Various explanations were offered but it is generally accepted that recent encroachments into tribal territory, with fears that the British meant to permanently occupy the region as a prelude to the destruction of their independence and way of life, led to the initial fighting. There were other contributory factors: a perception that the Amir of Afghanistan, Abdur Rahman Khan, would support an anti-British Jihad; rumours that the Christian Greeks had been defeated by the Muslim Turks and that the Christian world was finally in retreat, and local anxieties about women, money-lenders and road-building."But the money was always on the British and the Afghans to fight. They both loved to fight, and they both wanted the other to get the fuck out of their crib. I used Farwell's book to dredge up a list of Afghan Wars for this post over at MilPub back in March of last year. Turns out that there was about one "expedition" or "column" or "punitive action" or "field force" every year or so beginning in the 1830s and running well into the 20th Century; the Third Afghan War was fought in 1919!
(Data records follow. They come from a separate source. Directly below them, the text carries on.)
(** X16: when the events arrive in time order and none arrives before the
    current [viewStartRef], no logged dwell time is negative, and
    [viewStartRef] never runs ahead of the last event. *)
Theorem dwell_is_never_negative (es : list Event) :
  forall (t0 : Z) (w : World),
  viewStartRef w <= t0 ->
  in_time_order t0 es ->
  exists w' evs,
    run_events es w = Ok tt w'
    /\ interactions w' = interactions w ++ evs
    /\ Forall (fun ev => 0 <= timeSpentMs ev) evs
    /\ viewStartRef w' <= last (map event_time es) t0.
Proof.
  induction es as [|e es IH]; intros t0 w Hv Hord.
  - exists w, []. cbn. rewrite app_nil_r. auto 10.
  - destruct Hord as [Ht Hord].
    destruct (deliver_step e w)
      as [w1 [evs1 [Hrun [Hlog [_ [Hdw [Hvs _]]]]]]].
    destruct (IH (event_time e) w1) as [w' [evs2 [Hrun' [Hlog' [Hnn Hlast]]]]];
      [destruct Hvs as [-> | ->]; lia | exact Hord |].
    exists w', (evs1 ++ evs2). cbn [run_events]. unfold bind. rewrite Hrun.
    split; [exact Hrun'|]. split; [now rewrite Hlog', Hlog, app_assoc|]. split.
    + apply Forall_app. split; [|exact Hnn].
      eapply Forall_impl; [|exact Hdw]. cbn. intros ev ->. lia.
    + cbn [map]. now rewrite last_cons_default.
Qed.

Lemma dwell_is_never_negative_witness :
  exists w' evs,
    run_events [Dominant 100 (Some 1); Tap 300 1 tap_like; Dominant 300 None;
                Dominant 450 (Some 9); Dominant 500 (Some 0)] Sample.loaded
    = Ok tt w'
    /\ interactions w' = interactions Sample.loaded ++ evs
    /\ Forall (fun ev => 0 <= timeSpentMs ev) evs
    /\ viewStartRef w'
       <= last (map event_time
                  [Dominant 100 (Some 1); Tap 300 1 tap_like; Dominant 300 None;
                   Dominant 450 (Some 9); Dominant 500 (Some 0)]) 0.
Proof.
  apply (dwell_is_never_negative _ 0 Sample.loaded).
  - cbn. lia.
  - cbn. lia.
Defined.

(** ** The two clock readings of a handler *)

Lemma reset_viewStart_run (t : Z) (w : World) :
  at_time t reset_viewStart w = Ok tt (with_viewStart t (with_clock t w)).
Proof. reflexivity. Qed.

(** When both readings fall in the same instant, the handlers with two
    readings are the handlers run at that instant. *)
Lemma deliver_reads_same_instant (t : Z) (w : World) :
  (forall newIndex,
     at_time t (deliver_reads (DominantAt t t newIndex)) w
     = deliver (Dominant t newIndex) w)
  /\ (forall i u,
        at_time t (deliver_reads (TapAt t t i u)) w = deliver (Tap t i u) w).
Proof.
  split.
  - intros [i|]; [|reflexivity].
    unfold deliver, deliver_reads, onDominantItemChanged,
      handleViewableItemsChanged_reads, handleViewableItemsChanged,
      at_time, bind, gets.
    cbn -[recordViewEnd Z.eqb].
    destruct (currentIndexRef w =? i); cbn -[recordViewEnd]; [reflexivity|].
    rewrite !recordViewEnd_total. cbn.
    destruct (JS.index (restaurants w) (currentIndexRef w)); reflexivity.
  - intros i u.
    destruct u; unfold deliver, deliver_reads, onUserAction, handleLike_reads,
      handleUnlike_reads, handleLike, handleUnlike, at_time, bind, gets;
      cbn -[recordViewEnd]; rewrite !recordViewEnd_total; cbn;
      destruct (JS.index (restaurants w) i); reflexivity.
Qed.

(** One event on a tracker whose current index and named index have items:
    the logged dwell falls short of the advance of [viewStartRef] by at most
    the time between the two readings. *)
Lemma deliver_reads_accounts (feed : list Restaurant) (e : TimedEvent) (w : World) :
  restaurants w = feed ->
  valid_index feed (currentIndexRef w) ->
  timed_valid feed e ->
  exists w' evs,
    deliver_reads e w = Ok tt w'
    /\ interactions w' = interactions w ++ evs
    /\ viewStartRef w' - viewStartRef w - tick e <= total_dwell evs
    /\ total_dwell evs <= viewStartRef w' - viewStartRef w
    /\ restaurants w' = feed
    /\ valid_index feed (currentIndexRef w').
Proof.
  intros Hfeed Hcur [Htick Hval].
  destruct e as [t1 t2 [i|] | t1 t2 i u]; cbn [tick] in Htick; cbn [deliver_reads tick].
  - unfold handleViewableItemsChanged_reads, bind, gets.
    cbn -[recordViewEnd Z.eqb at_time].
    destruct (Z.eqb_spec (currentIndexRef w) i) as [E|E]; cbn -[recordViewEnd at_time].
    + exists w, []. rewrite app_nil_r. cbn. repeat split; auto; lia.
    + rewrite at_time_run, recordViewEnd_total.
      cbn [restaurants currentIndexRef with_clock]. rewrite Hfeed.
      destruct (JS.index feed (currentIndexRef w)) as [r|] eqn:Hr;
        [|now elim Hcur].
      eexists. exists [event_of (with_clock t1 w) r skip].
      split; [reflexivity|]. cbn. repeat split; auto; lia.
  - exists w, []. rewrite app_nil_r. cbn. repeat split; auto; lia.
  - unfold valid_index in Hval. rewrite <- Hfeed in Hval.
    destruct (JS.index (restaurants w) i) as [r|] eqn:Hi; [|now elim Hval].
    destruct u; unfold handleLike_reads, handleUnlike_reads, bind;
      rewrite at_time_run, (recordViewEnd_item _ _ _ r) by exact Hi;
      (eexists; eexists [event_of (with_clock t1 w) r _]);
      (split; [reflexivity|]); cbn; repeat split; auto; lia.
Qed.

Lemma ticks_cons (e : TimedEvent) (es : list TimedEvent) :
  ticks (e :: es) = tick e + ticks es.
Proof. reflexivity. Qed.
So while this was a big one, it was not a new one, or even a really surprising one other than it's size.
The actual fighting of the 1897 "rising" began on 10 JUN, with an ambush of a smal force near Maizar. During this engagement something occurred of the sort of ridiculous criticality that distinguished truth from fiction; fiction would never be this incredible. I'll let Johnson (2009) describe it again:
"The British artillery soon ran out of ammunition in the engagement and was forced to use blank rounds in the hope that this would deter a pursuit. Ironically, this fulfilled a prediction by the more enthusiastic mullahs: they had assured the tribesmen that the British shells would turn to stone and their bullets would turn to water the moment they hit the breast of a true believer. They demanded a Jihad to save the religion and condemned those they appeared to be profiting by association with infidels."
The rising exploded, and in August all the forts along the Khyber Pass fell, lending immense prestige, as well as lots of modern weapons and ammunition, to the Afridi tribesmen who pulled off that raid. Many of the Orakzai and Afridi clans rushed to join up, either with view of a full-scale victory over the infidels or just hopes of a bit of plunder on the side.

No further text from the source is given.